TASK STATEMENT: For this exercise, return exactly the lines of the material below that begin at the one with "is newer than" and stop after the one with "else if negb".

LISTED RECORDS:
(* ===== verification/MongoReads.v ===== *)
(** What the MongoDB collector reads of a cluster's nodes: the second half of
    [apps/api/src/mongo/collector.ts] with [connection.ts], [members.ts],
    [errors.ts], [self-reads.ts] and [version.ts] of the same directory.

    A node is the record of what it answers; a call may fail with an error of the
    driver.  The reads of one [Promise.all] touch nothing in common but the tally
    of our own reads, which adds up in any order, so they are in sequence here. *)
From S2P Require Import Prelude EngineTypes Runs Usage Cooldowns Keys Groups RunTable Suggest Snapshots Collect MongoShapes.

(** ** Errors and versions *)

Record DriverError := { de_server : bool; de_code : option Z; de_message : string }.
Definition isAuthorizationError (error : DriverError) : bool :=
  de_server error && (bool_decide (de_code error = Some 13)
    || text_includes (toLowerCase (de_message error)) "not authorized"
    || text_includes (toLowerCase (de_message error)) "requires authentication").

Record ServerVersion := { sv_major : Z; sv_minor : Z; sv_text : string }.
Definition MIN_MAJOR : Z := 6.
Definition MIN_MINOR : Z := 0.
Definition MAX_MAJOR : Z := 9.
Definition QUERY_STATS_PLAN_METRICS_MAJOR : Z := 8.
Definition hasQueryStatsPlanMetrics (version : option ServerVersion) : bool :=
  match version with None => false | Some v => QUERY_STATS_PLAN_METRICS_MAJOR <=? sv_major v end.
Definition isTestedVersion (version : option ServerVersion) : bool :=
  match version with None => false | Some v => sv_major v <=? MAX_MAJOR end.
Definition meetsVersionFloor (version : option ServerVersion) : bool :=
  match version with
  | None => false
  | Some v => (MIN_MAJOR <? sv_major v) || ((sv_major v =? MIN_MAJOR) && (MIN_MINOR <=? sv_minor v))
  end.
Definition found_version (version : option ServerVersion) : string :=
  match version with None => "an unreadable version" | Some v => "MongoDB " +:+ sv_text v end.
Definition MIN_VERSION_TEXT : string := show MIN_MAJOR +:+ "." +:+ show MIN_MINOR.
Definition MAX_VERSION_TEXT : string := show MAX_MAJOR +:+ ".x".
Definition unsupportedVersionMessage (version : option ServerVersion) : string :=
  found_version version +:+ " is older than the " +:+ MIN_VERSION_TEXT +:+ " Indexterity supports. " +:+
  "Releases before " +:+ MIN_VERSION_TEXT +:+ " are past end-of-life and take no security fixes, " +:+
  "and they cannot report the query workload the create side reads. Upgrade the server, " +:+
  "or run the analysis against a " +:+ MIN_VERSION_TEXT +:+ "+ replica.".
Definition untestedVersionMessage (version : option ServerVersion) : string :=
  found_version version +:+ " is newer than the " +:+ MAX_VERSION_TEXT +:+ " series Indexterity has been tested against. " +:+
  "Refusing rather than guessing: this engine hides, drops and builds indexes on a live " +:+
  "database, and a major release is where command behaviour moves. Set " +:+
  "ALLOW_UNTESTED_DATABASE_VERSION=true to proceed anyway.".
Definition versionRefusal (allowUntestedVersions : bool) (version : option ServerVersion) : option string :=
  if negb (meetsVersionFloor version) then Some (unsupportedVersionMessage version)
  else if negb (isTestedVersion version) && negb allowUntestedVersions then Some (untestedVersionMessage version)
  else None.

YOUR RESPONSE:
  found_version version +:+ " is newer than the " +:+ MAX_VERSION_TEXT +:+ " series Indexterity has been tested against. " +:+
  "Refusing rather than guessing: this engine hides, drops and builds indexes on a live " +:+
  "database, and a major release is where command behaviour moves. Set " +:+
  "ALLOW_UNTESTED_DATABASE_VERSION=true to proceed anyway.".
Definition versionRefusal (allowUntestedVersions : bool) (version : option ServerVersion) : option string :=
  if negb (meetsVersionFloor version) then Some (unsupportedVersionMessage version)
  else if negb (isTestedVersion version) && negb allowUntestedVersions then Some (untestedVersionMessage version)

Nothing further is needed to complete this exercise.